··· The data ···
(** ** Safetensors *)



(** C18: a Safetensors file made of an encoded header and the data it tiles opens
    when it is readable, and every tensor of the header then reads as its range of
    the data, whatever the environment, unless the call is interrupted. *)
Theorem safetensors_roundtrip json mmap b s h m l header entries e :
  sources b = [s] -> shard_index b = None -> builder_access b = Read -> 0 < max_shards (builder_limits b) ->
  source_ok s -> steady s h m ->
  slice (contents (handle_file h)) 0 4 <> MAGIC -> gguf_extension (local_path s) = false ->
  safetensors_file json (opened_file s h m (from_ordinal 0)) (builder_limits b) l header entries ->
  e ∈ entries ->
  succeeds (c ← open json b; tensor mmap c (entry_name e)) (fun '(d, _) =>
    data_record d = record_of (from_ordinal 0) (encoded_base header) e /\
    as_slice (data_bytes d) =
      slice (contents (handle_file h)) (encoded_base header + entry_start e) (entry_end e - entry_start e)).
Proof.
  intros Hb Hsh Ha Hmax Hok Hst Hmagic Hext Hfile He.
  assert (file_wf (opened_file s h m (from_ordinal 0))) as Hwf by (by apply opened_file_wf).
  apply succeeds_bind. eapply succeeds_mono; [by eapply open_encoded|]. intros c (Hi & Hf & Hac).
  assert (checkpoint_ok c) as Hc.
  { split; [|by rewrite Hi, Hf|by rewrite Hf; constructor].
    eapply Inventory_new_ok. rewrite Hi. by eapply encoded_inventory. }
  set (r := record_of (from_ordinal 0) (encoded_base header) e).
  assert (inventory_tensor (inventory c) (entry_name e) = Some r) as Hr.
  { apply inventory_tensor_spec; [apply Hc|]. rewrite Hi. cbn [tensors]. split; [|done].
    rewrite (merge_sort_Permutation name_le). apply list_elem_of_fmap. exists e. split; [done|].
    by rewrite (merge_sort_Permutation entry_le). }
  eapply wp_mono; [by apply tensor_spec|]. intros [[d c']|err|]; [| |done].
  - intros (_ & _ & Hd & g & Hg & Hv). eexists. split; [done|]. rewrite Hr in Hd. injection Hd as Hd. split; [done|].
    rewrite <-Hd in Hg, Hv. unfold r, record_of in Hg, Hv. cbn [record_storage] in Hg, Hv.
    rewrite storage_span_header in Hg, Hv. cbn [span_file ordinal] in Hg. rewrite Hf in Hg. injection Hg as <-.
    destruct Hv as [_ Hv]. exact Hv.
  - intros Hno. rewrite Hno in Hr; [done..|]. rewrite Hf. constructor; [|constructor]. apply Hst.
Qed.

Definition small_checkpoint_builder : CheckpointBuilder := {|
  sources := [retained_source "w.safetensors" small_safetensors]; shard_index := None;
  builder_limits := ResourceLimits_default; builder_access := Read
|}.

Lemma small_steady :
  steady (retained_source "w.safetensors" small_safetensors) (memory_handle small_safetensors)
    {| meta_is_file := true; meta_len := N.of_nat (length small_safetensors); meta_modified := None |}.
Proof. split; try done; [by intros n [= <-]|]. apply memory_file_readable. done. Qed.

Lemma safetensors_roundtrip_witness :
  succeeds (c ← open small_json small_checkpoint_builder; tensor true c "b") (fun '(d, _) =>
    as_slice (data_bytes d) = String.list_byte_of_string "BBBBBB").
Proof.
  eapply succeeds_mono.
  { apply (safetensors_roundtrip small_json true small_checkpoint_builder _ _ _ small_entries small_json_text small_made
      {| entry_name := "b"; entry_shape := [3; 4]; entry_dtype := HeaderQuantized "f4" 2 1; entry_start := 0; entry_end := 6 |}
      eq_refl eq_refl eq_refl eq_refl (retained_source_ok "w.safetensors" small_safetensors ltac:(done)) small_steady); try done.
    - exact small_safetensors_file.
    - right. left. }
  intros [d c] [_ ->]. vm_compute. done.
Defined.

(** ** Opening *)

(** C19: opening never panics; a checkpoint that opens holds exactly the given
    sources, in the order of their paths and with the sizes they declare, a valid
    inventory of their tensors that agrees with the shard index, and retained
    sources only when mappings are required. *)
Theorem open_sound json b :
  Forall source_ok (sources b) -> max_metadata_bytes (builder_limits b) <= usize_MAX ->
  wp (open json b) (fun r =>
    match r with
    | Ok c => checkpoint_ok c /\ Permutation (map Checkpoint.source (open_files c)) (sources b) /\
        StronglySorted ord_lt (map (fun f => logical_path (Checkpoint.source f)) (open_files c)) /\
        (forall f n, f ∈ open_files c -> expected_size (Checkpoint.source f) = Some n -> open_size f = n) /\
        (forall index, shard_index b = Some index -> shard_agrees index (inventory c)) /\
        (access c = Mmap -> forall f, f ∈ open_files c -> source_kind (Checkpoint.source f) = RetainedSnapshot)
    | Err _ => True
    | Panic => False
    end).
Proof.
  intros Hs Hm. eapply wp_mono; [by apply open_spec|]. intros [c|e|]; try done.
  intros (Hc & Hp & Hsz & Hsh & _ & Ha). split_and!; try done. destruct Hc as [[[_ _ Hsort] _ _ _] Hr _].
  rewrite Hr in Hsort. by rewrite map_map in Hsort.
Qed.

Lemma open_sound_witness :
  Forall source_ok (sources small_checkpoint_builder) /\ max_metadata_bytes ResourceLimits_default <= usize_MAX /\
  wp (open small_json small_checkpoint_builder) (fun r => r <> Panic).
Proof.
  assert (Forall source_ok (sources small_checkpoint_builder)) as H by (constructor; [by apply retained_source_ok|constructor]).
  split; [exact H|]. split; [done|]. eapply wp_mono; [apply (open_sound small_json _ H); done|]. by intros [].
Defined.

(** ** Reading *)

(** C20: the bytes of a tensor are those of its span in its file, whether they
    were read or mapped; with plain reads over readable files, only an unknown name
    is an error. *)
Theorem tensor_reads mmap c name :
  checkpoint_ok c ->
  wp (tensor mmap c name) (fun r =>
    match r with
    | Ok (d, c') => checkpoint_ok c' /\ inventory c' = inventory c /\
        inventory_tensor (inventory c) name = Some (data_record d) /\
        exists f, let span := storage_span (record_storage (data_record d)) in
          open_files c !! N.to_nat (ordinal (span_file span)) = Some f /\ view_wf (data_bytes d) /\
          as_slice (data_bytes d) = slice (contents (handle_file (handle f))) (span_offset span) (span_length span)
    | Err _ => access c = Read -> Forall (fun f => file_readable (handle_file (handle f)) (open_size f)) (open_files c) ->
        inventory_tensor (inventory c) name = None
    | Panic => False
    end).
Proof. intros Hc. by apply tensor_spec. Qed.

Definition small_inventory : Inventory := {|
  files := [open_record small_open_file];
  tensors := merge_sort name_le (encoded_records small_open_file small_json_text small_made)
|}.

Definition small_checkpoint (mode : AccessMode) : Checkpoint := {|
  inventory := small_inventory; open_files := [small_open_file]; access := mode;
  format := SafetensorsFormat; gguf_metadata := []; snapshot := None
|}.

Lemma small_checkpoint_ok mode : checkpoint_ok (small_checkpoint mode).
Proof.
  split; [|done|by constructor; [apply small_open_file_wf|]].
  eapply Inventory_new_ok. by apply (encoded_inventory _ _ _ _ _ _ small_open_file_wf eq_refl small_safetensors_file).
Qed.

Lemma tensor_reads_witness :
  checkpoint_ok (small_checkpoint Mmap) /\ wp (tensor true (small_checkpoint Mmap) "a") (fun r => r <> Panic).
Proof.
  split; [apply small_checkpoint_ok|]. eapply wp_mono; [apply (tensor_reads true _ "a" (small_checkpoint_ok Mmap))|].
  by intros [[]| |].
Defined.

(** A shard index is accepted exactly when it names every tensor of the
    inventory with the path of the file that holds it, and nothing else. *)
Theorem shard_index_exact index i :
  inventory_ok i ->
  wp (validate_shard_index index i) (fun r =>
    match r with
    | Ok _ => shard_agrees index i
    | Err _ => ~ shard_agrees index i
    | Panic => False
    end).
Proof. intros Hi. by apply validate_shard_index_spec. Qed.

Definition small_index : ShardIndex := {|
  weight_map := {["a" := {| repo_path := "w.safetensors" |}; "b" := {| repo_path := "w.safetensors" |}]}
|}.

Lemma shard_index_exact_witness :
  inventory_ok small_inventory /\
  wp (validate_shard_index small_index small_inventory) (fun r => r <> Panic).
Proof.
  pose proof (checkpoint_inventory _ (small_checkpoint_ok Read)) as Hi. split; [exact Hi|].
  eapply wp_mono; [apply (shard_index_exact small_index _ Hi)|]. by intros [].
Defined.

(** ** Digests *)

(** C24: a digest call returns the digest the policy of the source calls for,
    the declared one when the source is verified, and later calls return the same;
    over a readable file that has not changed it fails only when the bytes do not
    have the declared digest. *)
Theorem content_digest_exact sha256 f :
  file_wf f -> metadata_quiet f -> digest_cached sha256 f ->
  wp (content_digest sha256 f) (fun r =>
    match r with
    | Ok (d, f') => digest_matches sha256 f d /\ same_file f f' /\
        succeeds (content_digest sha256 f') (fun p => p = (d, f'))
    | Err _ => unchanged f -> exists expected, digest_policy (Checkpoint.source f) = VerifyOnDemand expected /\
        from_bytes (sha256 (file_bytes f)) <> expected
    | Panic => False
    end).
Proof.
  intros Hf Hm Hc. eapply wp_mono; [by apply content_digest_spec|]. intros [[d f']|e|]; [| |done].
  - intros (Hd & Hs & _ & Hcell). split_and!; [done..|]. unfold content_digest. rewrite Hcell.
    by apply succeeds_check_bind, succeeds_ret.
  - intros Hno Hu. specialize (Hno Hu). unfold digest_matches in Hno.
    destruct (digest_policy (Checkpoint.source f)) as [|expected|trusted|trusted]; [by destruct (Hno _ eq_refl)| |by destruct (Hno _ eq_refl)..].
    exists expected. split; [done|]. intros He. by destruct (Hno _ (conj eq_refl He)).
Qed.

Lemma small_settled mode : settled (fun bs => bs) (small_checkpoint mode).
Proof. split; cbn; [by repeat constructor|by repeat constructor|done]. Qed.

Lemma content_digest_exact_witness :
  file_wf small_open_file /\
  wp (content_digest (fun bs => bs) small_open_file) (fun r => r <> Panic).
Proof.
  split; [apply small_open_file_wf|].
  eapply wp_mono; [apply (content_digest_exact (fun bs => bs) _ small_open_file_wf); [by intros n|done]|].
  by intros [[]| |].
Defined.

(** What a snapshot says of a file: its path, its size and its digest. *)
Definition snapshot_entry (f : OpenFile) (d : ContentDigest) : RepoPath * N * ContentDigest :=
  (logical_path (Checkpoint.source f), open_size f, d).

(** Every digest of a checkpoint has the length of SHA-256, and every path fits. *)
Record snapshot_fits (sha256 : bytes -> bytes) (c : Checkpoint) : Prop := {
  fits_hash bs : length (sha256 bs) = 32%nat;
  fits_trusted f d : f ∈ open_files c -> digest_matches sha256 f d -> length (digest_bytes d) = 32%nat;
  fits_paths : Forall path_fits (files (inventory c))
}.

Lemma entries_fit sha256 c ds :
  checkpoint_ok c -> snapshot_fits sha256 c -> Forall2 (digest_matches sha256) (open_files c) ds ->
  Forall2 entry_fits (files (inventory c)) ds /\ N.of_nat (length (files (inventory c))) <= u32_MAX + 1.
Proof.
  intros [[[_ Hn _] _ _ _] Hr Hw] [_ Ht Hp] Hds. split.
  - rewrite Hr in *. clear Hr Hn. revert Ht Hp Hw. induction Hds as [|f d fs ds Hd _ IH]; [constructor|].
    intros Ht [Hp Hps]%Forall_cons [Hw Hws]%Forall_cons. constructor; [|apply IH; [|done..]].
    + split; [done|apply Hw|apply (Ht f); [by left|done]].
    + intros g d' Hg. apply Ht. by right.
  - destruct (files (inventory c)) as [|r rs]; [done|].
    destruct (lookup_lt_is_Some_2 (r :: rs) (length rs)) as [g Hg]; [cbn; lia|].
    destruct (Hn _ _ Hg) as [_ Hu]. cbn [length]. revert Hu. generalize u32_MAX. lia.
Qed.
···
» Problem statement
Copy out the lines above exactly, beginning at the one that contains "when it is readable, and" and ending at the one that contains "source_ok s -> steady s h m ->".

» Solution to this task
    when it is readable, and every tensor of the header then reads as its range of
    the data, whatever the environment, unless the call is interrupted. *)
Theorem safetensors_roundtrip json mmap b s h m l header entries e :
  sources b = [s] -> shard_index b = None -> builder_access b = Read -> 0 < max_shards (builder_limits b) ->
  source_ok s -> steady s h m ->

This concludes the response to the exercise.